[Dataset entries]
Segment Open

(** * Quine-McCluskey minimisation engine of karnaugh-map-app

    A shallow embedding of the TypeScript library
    [libs/mintplayer/quine-mccluskey] and the properties its
    specification states about it.

    JavaScript numbers that hold integers are modelled as [Z]; the 32-bit
    operators [>>], [<<] and [&] are written out with their wrap-around.
    Arrays are lists, [Set<number>] is [gset Z], and a [Map] whose
    iteration order is observed is an association list in insertion
    order.  Mutable flags on shared objects ([isUsed], [isSelected],
    [isCovered]) are threaded through the functions that mutate them. *)

From Stdlib Require Import ZArith String Ascii.
From stdpp Require Import base numbers list gmap strings pretty sorting.

Open Scope Z_scope.

#[local] Set Warnings "-clear-no-such-hyp".

(** ** JavaScript 32-bit integer operators *)

(** [ToInt32]: reduction modulo 2^32 into the signed range. *)
Definition toInt32 (x : Z) : Z := (x + 2 ^ 31) `mod` 2 ^ 32 - 2 ^ 31.

(** [x >> n]: the left operand is converted with [ToInt32], only the low
    five bits of the shift count are used. *)
Definition js_shr (x n : Z) : Z := Z.shiftr (toInt32 x) (n `mod` 32).

(** [x << n]. *)
Definition js_shl (x n : Z) : Z := toInt32 (Z.shiftl (toInt32 x) (n `mod` 32)).

(** [x & y]. *)
Definition js_and (x y : Z) : Z := toInt32 (Z.land (toInt32 x) (toInt32 y)).

(** ** enums/logic-state.enum.ts *)

Module ELogicState.
Inductive t : Set := False | True | DontCare.
End ELogicState.

#[global] Instance ELogicState_eq_dec : EqDecision ELogicState.t.
Proof. solve_decision. Defined.

(** ** data/table1/record.ts *)

Record Table1Record : Set := mkTable1Record {
  minterms : list Z;
  bits : list ELogicState.t;
  isUsed : bool
}.

#[global] Instance Table1Record_eq_dec : EqDecision Table1Record.
Proof. solve_decision. Defined.

(** The constructor copies both arrays and clears the flag. *)
Definition newTable1Record (ms : list Z) (bs : list ELogicState.t) : Table1Record :=
  {| minterms := ms; bits := bs; isUsed := false |}.

(** The loop [for (let i = numVariables - 1; i >= 0; i--)] of
    [fromMinterm], with [n] the number of iterations left, so that the
    current index is [n - 1]. *)
Fixpoint fromMintermBits (minterm : Z) (n : nat) : list ELogicState.t :=
  match n with
  | O => []
  | S i =>
      (if decide (js_and (js_shr minterm (Z.of_nat i)) 1 = 0)
       then ELogicState.False else ELogicState.True)
      :: fromMintermBits minterm i
  end.

Definition fromMinterm (minterm numVariables : Z) : Table1Record :=
  newTable1Record [minterm] (fromMintermBits minterm (Z.to_nat numVariables)).

Definition countOnes (r : Table1Record) : nat :=
  length (filter (λ b, b = ELogicState.True) (bits r)).
(** Witness of X6: the registered channel 0 is that of listener 0. *)
Lemma X6_registered_channels_owned_witness :
  exists j l,
    listening (Server.run DecodeString0 Authenticate0
                 (connect 0 ++ publish 0 ["X"%byte] ++ join 0)
                 (init [dj] 1)) !! j = Some l
    /\ has_chan l = true /\ l_ch l = 0.
Proof.
  apply (proj1 (X6_registered_channels_owned DecodeString0 Authenticate0
                  [dj] 1 (connect 0 ++ publish 0 ["X"%byte] ++ join 0)) 0).
  exact joined_registered.
Defined.

(** Witness of X7: the listener came first, then the streamer. *)
Lemma X7_waiting_listener_turned_away_witness :
  let s := Server.run DecodeString0 Authenticate0
             [go 0; go 0; step 0; step 0] (init [dj] 1) in
  listening (Server.exec DecodeString0 Authenticate0 (stop 0)
               (Server.exec DecodeString0 Authenticate0 (step 0) s)) !! 0
  = Some (l_fail "No active stream" StatusServiceUnavailable
            (lis (L_wait 0) 0 0 [])).
Proof.
  intros s.
  refine (proj2 (X7_waiting_listener_turned_away DecodeString0 Authenticate0
                  [dj] 1 [go 0; go 0; step 0; step 0] 0 0 0
                  (mk dj S_begin []) (lis (L_wait 0) 0 0 []) [] false false
                  _ _ _ _ _)); vm_compute; reflexivity.
Defined.

(** Witness of X8: a session of two chunks and an empty last read. *)
Lemma X8_session_returns_to_idle_witness :
  idle (globals (Server.run DecodeString0 Authenticate0
                   (connect 0 ++ publishes 0 [["A"%byte]; ["B"%byte]]
                    ++ disconnect 0 []) (init [dj] 1))).
Proof.
  refine (proj1 (proj2 (X8_session_returns_to_idle DecodeString0 Authenticate0
                          dj authorized_dj [["A"%byte]; ["B"%byte]] [] _ _))).
  - repeat constructor.
  - simpl. lia.
Defined.
(** A duplicate-free sequence all of whose elements occur in the unique
    values, and which is as long as they are, has the same elements. *)
Lemma same_length_every (uniqueVals seq : list Z) :
  NoDup uniqueVals → NoDup seq →
  length seq = length uniqueVals ∧ (∀ x, x ∈ seq → x ∈ uniqueVals)
  ↔ ∀ x, x ∈ uniqueVals ↔ x ∈ seq.
Proof.
  intros Hu Hs. split.
  - intros [Hlen Hsub] x.
    assert (seq ≡ₚ uniqueVals) as ->; [|done].
    apply submseteq_length_Permutation; [by apply NoDup_submseteq | lia].
  - intros Heq. assert (seq ≡ₚ uniqueVals) as Hp.
    { apply NoDup_Permutation; [done..|]. intros x. by rewrite Heq. }
    split; [by rewrite Hp|]. intros x. by rewrite Heq.
Qed.

Lemma five_values_set (X : gset Z) (a b c d e : Z) :
  (∀ x, x ∈ X ↔ x ∈ [a; b; c; d; e]) ↔ X = {[a; b; c; d; e]}.
Proof.
  rewrite set_eq. apply forall_proper; intros x.
  rewrite !elem_of_cons, elem_of_nil, !elem_of_union, !elem_of_singleton. tauto.
Qed.

Lemma hasSmall_true (vals : list Z) :
  hasSmall (Js.sort (Js.set_spread vals)) = true
  ↔ {[1; 2; 3; 4]} ⊆ distinct vals ∨ {[2; 3; 4; 5]} ⊆ distinct vals
    ∨ {[3; 4; 5; 6]} ⊆ distinct vals.
Proof.
  unfold hasSmall, smallStraights. cbn [existsb].
  rewrite !orb_true_iff, !every_includes.
  setoid_rewrite elem_of_uniqueVals. set_solver.
Qed.

Lemma hasLarge_true (vals : list Z) :
  hasLarge (Js.sort (Js.set_spread vals)) = true
  ↔ distinct vals = {[1; 2; 3; 4; 5]} ∨ distinct vals = {[2; 3; 4; 5; 6]}.
Proof.
  unfold hasLarge, largeStraights. cbn [existsb].
  rewrite !orb_true_iff, !andb_true_iff, !bool_decide_eq_true, !every_includes.
  pose proof (uniqueVals_NoDup vals) as Hnd.
  assert (NoDup [1; 2; 3; 4; 5]) as Hlow by (apply (bool_decide_unpack _); reflexivity).
  assert (NoDup [2; 3; 4; 5; 6]) as Hhigh by (apply (bool_decide_unpack _); reflexivity).
  rewrite (same_length_every _ [1; 2; 3; 4; 5] Hnd Hlow).
  rewrite (same_length_every _ [2; 3; 4; 5; 6] Hnd Hhigh).
  setoid_rewrite elem_of_uniqueVals.
  rewrite !five_values_set. intuition discriminate.
Qed.

(** C4: for every roll, and so for every roll of five dice with faces 1 to 6,
    the large-straight entry is 40 exactly when the set of distinct dice
    values is {1,2,3,4,5} or {2,3,4,5,6}, and the small-straight entry
    is 30 exactly when that set includes {1,2,3,4}, {2,3,4,5} or {3,4,5,6};
    otherwise the entries are 0. *)
Theorem straights_scores (vals : list Z) :
  (calculatePossibleScores vals !! "large_straight"%string = Some 40
   ↔ distinct vals = {[1; 2; 3; 4; 5]} ∨ distinct vals = {[2; 3; 4; 5; 6]})
  ∧ (calculatePossibleScores vals !! "large_straight"%string = Some 40
     ∨ calculatePossibleScores vals !! "large_straight"%string = Some 0)
  ∧ (calculatePossibleScores vals !! "small_straight"%string = Some 30
     ↔ {[1; 2; 3; 4]} ⊆ distinct vals ∨ {[2; 3; 4; 5]} ⊆ distinct vals
       ∨ {[3; 4; 5; 6]} ⊆ distinct vals)
  ∧ (calculatePossibleScores vals !! "small_straight"%string = Some 30
     ∨ calculatePossibleScores vals !! "small_straight"%string = Some 0).
Proof.
  rewrite possible_large_straight, possible_small_straight.
  rewrite <- hasLarge_true, <- hasSmall_true.
  destruct (hasLarge _), (hasSmall _); naive_solver.
Qed.

(** ** Full house and yahtzee *)

Lemma elem_of_faces (v : Z) : v ∈ faces ↔ 1 ≤ v ≤ 6.
Proof. unfold faces. rewrite !elem_of_cons, elem_of_nil. lia. Qed.

Lemma elem_of_rolls (n : nat) (vals : list Z) :
  length vals = n → Forall (λ v, 1 ≤ v ≤ 6) vals → vals ∈ rolls n.
Proof.
  revert vals. induction n as [|n IH]; intros [|x vals] Hlen Hfaces; try done.
  - simpl. set_solver.
  - apply Forall_cons in Hfaces as [Hx Hfaces]. cbn [rolls].
    apply list_elem_of_bind. exists x. split; [|by apply elem_of_faces].
    apply list_elem_of_fmap_2. apply IH; [|done]. by injection Hlen.
Qed.

(** A boolean property checked on all 7776 rolls holds of every valid
    roll. *)
Lemma all_rolls (P : list Z → bool) :
  forallb P (rolls NUM_DICE) = true → ∀ vals, valid_dice vals → P vals = true.
Proof.
  intros Hall vals [Hlen Hfaces]. rewrite forallb_forall in Hall.
  apply Hall, list_elem_of_In. by apply elem_of_rolls.
Qed.

Lemma multiplicity_pos_elem_of (v : Z) (vals : list Z) :
  (0 < multiplicity v vals)%nat → v ∈ vals.
Proof.
  unfold multiplicity. intros Hpos.
  destruct (filter (λ x, x = v) vals) as [|y l] eqn:Hf; [simpl in Hpos; lia|].
  assert (y ∈ filter (λ x, x = v) vals) as Hy by (rewrite Hf; left).
  apply list_elem_of_filter in Hy as [-> ?]. done.
Qed.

Segment Closed

▶ [What you have to do] Look above for the line with "split; [by rewrite" and the line with "pose proof (uniqueVals_NoDup vals) as Hnd."; transcribe both and all lines in between, exactly, and nothing else.

▶ [Task response]
    split; [by rewrite Hp|]. intros x. by rewrite Heq.
Qed.

Lemma five_values_set (X : gset Z) (a b c d e : Z) :
  (∀ x, x ∈ X ↔ x ∈ [a; b; c; d; e]) ↔ X = {[a; b; c; d; e]}.
Proof.
  rewrite set_eq. apply forall_proper; intros x.
  rewrite !elem_of_cons, elem_of_nil, !elem_of_union, !elem_of_singleton. tauto.
Qed.

Lemma hasSmall_true (vals : list Z) :
  hasSmall (Js.sort (Js.set_spread vals)) = true
  ↔ {[1; 2; 3; 4]} ⊆ distinct vals ∨ {[2; 3; 4; 5]} ⊆ distinct vals
    ∨ {[3; 4; 5; 6]} ⊆ distinct vals.
Proof.
  unfold hasSmall, smallStraights. cbn [existsb].
  rewrite !orb_true_iff, !every_includes.
  setoid_rewrite elem_of_uniqueVals. set_solver.
Qed.

Lemma hasLarge_true (vals : list Z) :
  hasLarge (Js.sort (Js.set_spread vals)) = true
  ↔ distinct vals = {[1; 2; 3; 4; 5]} ∨ distinct vals = {[2; 3; 4; 5; 6]}.
Proof.
  unfold hasLarge, largeStraights. cbn [existsb].
  rewrite !orb_true_iff, !andb_true_iff, !bool_decide_eq_true, !every_includes.
  pose proof (uniqueVals_NoDup vals) as Hnd.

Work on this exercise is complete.